My personal favorite morning drive routine would occur when I would drive past a construction zone, or a motorist with a flat tire pulled off on the shoulder, and somehow convince myself that I had hit a construction worker or the motorist, without noticing, and the police would no doubt be waiting for me by the time I arrived at work. Just in case my concerns about my own body had started to wane, I could worry about someone else for the remaining 15 minutes. I can thankfully now actually roll my eyes at myself for that little gem.
By the time I did make it to work, I was exhausted. My brain had been through a full day of work and it was only 7:30. If I was really lucky, my body would have me in and out of the bathroom a few more times before noon, just to make sure I was on my toes.

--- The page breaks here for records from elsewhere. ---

(** Walks the per-page code with an invariant that ignores the pages in
    [okp0] and the events in [oke0]; [side] closes what is left. *)
Ltac footprint_leaf okp0 oke0 side :=
  idtac;
  lazymatch goal with
  | |- inv _ (VM_BUG_ON_PAGE _) => apply inv_VM_BUG_ON_PAGE
  | |- inv _ (emit _) => apply inv_emit with (oke := oke0); side
  | |- inv _ (pr_err _) => apply inv_emit with (oke := oke0); side
  | |- inv _ (__unmap_sma_page_lock _ _ _) =>
      apply inv___unmap_sma_page_lock with (okp := okp0); side
  | |- inv _ (unlock_page _) => apply inv_update_page with (okp := okp0); side
  | |- inv _ (put_anon_vma _) => apply inv_update_page with (okp := okp0); side
  | |- inv _ (try_to_unmap _) => apply inv_try_to_unmap with (okp := okp0); side
  | |- inv _ (remove_migration_ptes _ _) =>
      apply inv_remove_migration_ptes with (okp := okp0); side
  | |- inv _ (page_get_anon_vma _) => apply inv_page_get_anon_vma with (okp := okp0); side
  end.

Lemma unmap_sma_page_no_loop_report c pg force mode reason :
  inv (fun v => n_loop_reports v = c) (unmap_sma_page pg force mode reason).
Proof.
  set (I := fun v => n_loop_reports v = c).
  assert (HA : forall (f : oracle -> oracle) w, I w -> I (set_adversary f w))
    by (intros f w H; exact H).
  assert (HP : forall q (f : page -> page) w, True -> I w -> I (update_page q f w))
    by (intros q f w _ H; exact H).
  assert (HR : forall m, inv I (record_ipn m)).
  { intros m. apply inv_record_ipn_mws. intros f w H. exact H. }
  assert (HL : forall e w, is_loop_report e = false -> I w -> I (set_log (cons e) w)).
  { intros e w He H. unfold I, n_loop_reports in *. now rewrite count_quiet. }
  unfold unmap_sma_page, __unmap_sma_page.
  inv_struct ltac:(idtac; footprint_leaf (fun _ : Z => True) (fun e => is_loop_report e = false)
                     ltac:(first [exact HA | exact HP | exact HR | exact HL
                                 | exact Logic.I | reflexivity])).
Qed.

This could all easily occur on a completely obscure day when I didn’t even have anything going on. Add on a special meeting or a project deadline…well, actually things went pretty much the same. I guess that’s what happens when your body is always running on stress mode. The only real difference I noticed when there actually was something of note happening that day was my ability to get ready about 20 minutes faster in spite of getting up at the same time and not cutting anything out of my routine. The feelings were all the same, but the adrenaline pumped harder and I my hands would shake, as if I had started my day with coffee, oatmeal and a bit of meth.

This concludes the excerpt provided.